Law enforcement sources in suburban Maryland indicate that synthetic substances ("designer powder") are appearing on the market and being sold as cocaine. Baltimore police sources report that after a period of low availability of both HCl and crack, supplies are up again and many dealers are now offering users anything from one or two "baggies" to multi-ounce quantities.
In Florida and along the Southwest border, middle- and upper-level dealers are likely to be Hispanic. In all areas, street-level dealers are likely to match local demographics for both crack and powder.
In Bridgeport, Trenton, and Washington, D.C., there is continuing evidence of dealers selling both heroin and cocaine. This confirms ethnographic reports of double-breasting in those areas. However, in Washington, D.C., these sellers are older users, unlike in other areas where double-breasting tends to be conducted by young, entrepreneurial non-users.
Law enforcement sources report that cocaine prices remain stable since the last Pulse Check. At the street level, a vial containing small pieces or a rock of crack ranges from $5-10 and a gram of cocaine HCl costs from $70-100. At the kilo level, prices range from $18,000 along the Southwest border to $20,000-25,000 in the Mid-Atlantic region. All police sources report that purity is high at larger purchase levels, though variable at street level.
Treatment Providers (Table 6)
Treatment providers everywhere report that approximately the same proportion of clients enter treatment for cocaine or crack abuse as the last Pulse Check. The proportion is highest in the Northeast (37%) and lowest in the Mid-Atlantic and South (21%). The Northeast and West/Southwest have the largest percentage of programs that are experiencing a decrease in the proportion of cocaine clients entering treatment.

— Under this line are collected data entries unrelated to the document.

(** * SMC analysis, backtest and optimizer: a shallow embedding

    The definitions below follow [frontend/services/smcService.ts]
    ([findSwingPoints], [analyzeSMC], [runBacktest], [generateCombinations],
    [runOptimizer], [retry], the sizing of [sendOrderToCoinEx] and
    [sendOrderToBinance], [md5]) and the records of [frontend/types.ts].

    Modelling conventions.
    - A JavaScript [number] is a value of [num]: a rational, [+Infinity],
      [-Infinity] or [NaN].  Arithmetic on finite values is exact (no
      rounding, no overflow, a single zero); the special values follow
      IEEE-754, since the source relies on them ([Infinity] as a profit
      factor, [0] and [NaN] being falsy, every comparison with [NaN] false).
    - A [Time] is an integer number of epoch seconds ([Z]).
    - The two lookback settings are numbers like every other setting.  The
      source uses them as loop bounds and array offsets: [data[i]] for a
      number [i] that is not a natural number is [undefined].
    - Arrays are lists; [data[i]] is list lookup, and reading a property of
      an absent element raises [TypeError] in the [result] monad.
    - An object shared by reference (the active trade, which is also an
      element of [executedTrades]) is a position in the array holding it.
    - The one loop of the source that need not end, the expansion of a swept
      range in [generateCombinations], takes fuel.
    - The function that [retry] calls is given by the outcomes of its
      successive calls; [retry] returns its result together with the calls
      and pauses it made.
    - The numbers of [md5] are integers ([Z]) under the 32-bit operators of
      JavaScript, and a string is the list of its UTF-16 code units. *)

From Stdlib Require Import ZArith QArith Qabs Qround Qreduction Lia Lqa.
From Stdlib Require Import Zbitwise ZifyNat.
From Stdlib Require Import String DecimalString.
From Stdlib Require HexadecimalString.
From Stdlib Require Import Sorting.Sorted Permutation.
From stdpp Require Import base option list.

Local Open Scope bool_scope.

(** ** Numbers *)

Inductive num : Type :=
| Fin (q : Q)
| PInf
| NInf
| NaN.

Module Num.

Definition zero : num := Fin 0.
Definition one : num := Fin 1.
Definition two : num := Fin 2.
Definition hundred : num := Fin 100.

Definition of_Z (z : Z) : num := Fin (inject_Z z).
Definition of_nat (n : nat) : num := of_Z (Z.of_nat n).

Definition inf_of_sign (s : comparison) : num :=
  match s with
  | Gt => PInf
  | Lt => NInf
  | Eq => NaN
  end.

Definition neg (a : num) : num :=
  match a with
  | Fin x => Fin (Qred (- x))
  | PInf => NInf
  | NInf => PInf
  | NaN => NaN
  end.

Definition add (a b : num) : num :=
  match a, b with
  | NaN, _ | _, NaN => NaN
  | Fin x, Fin y => Fin (Qred (x + y))
  | PInf, NInf | NInf, PInf => NaN
  | PInf, _ | _, PInf => PInf
  | NInf, _ | _, NInf => NInf
  end.

Definition sub (a b : num) : num :=
  match a, b with
  | NaN, _ | _, NaN => NaN
  | Fin x, Fin y => Fin (Qred (x - y))
  | PInf, PInf | NInf, NInf => NaN
  | PInf, _ | _, NInf => PInf
  | NInf, _ | _, PInf => NInf
  end.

The majority of cocaine treatment clients (78%-93%) are either snorting cocaine in powdered form or smoking the drug as crack. The Mid-Atlantic and South have a somewhat higher proportion of injectors than other regions, but this proportion is still relatively low (22%), which confirms ethnographic and police reports that users who inject cocaine only are rare. Treatment providers state that the majority of cocaine injectors have a concurrent heroin addiction, and typically add cocaine as a secondary drug in a speedball combination. These individuals are more likely to appear for treatment of heroin as their primary problem, though they are also abusers of cocaine. Several treatment providers also mentioned that more crack clients appear to suffer from mental illness than users of other substances.
The most commonly reported "other" drugs used by clients in treatment for cocaine abuse are alcohol and marijuana. Three providers from the West/Southwest report that cocaine appears to be a substitute for methamphetamine for many users, given the enormous popularity of methamphetamine in that region. When meth is not available, these users may look for cocaine. Methamphetamine, however, is more desirable since it is generally less expensive and longer-acting than cocaine. Programs in the West and Southwest report that, on average, 26 percent of clients also have a problem with amphetamines.
Cocaine and crack clients in treatment are also an "aging population" as the drug becomes less popular with younger users. Treatment providers in the West/Southwest and in the Northeast report that a large proportion of clients (45-60%) are over 30. One large California program reports that 50 percent of their cocaine clients are over 40 years old.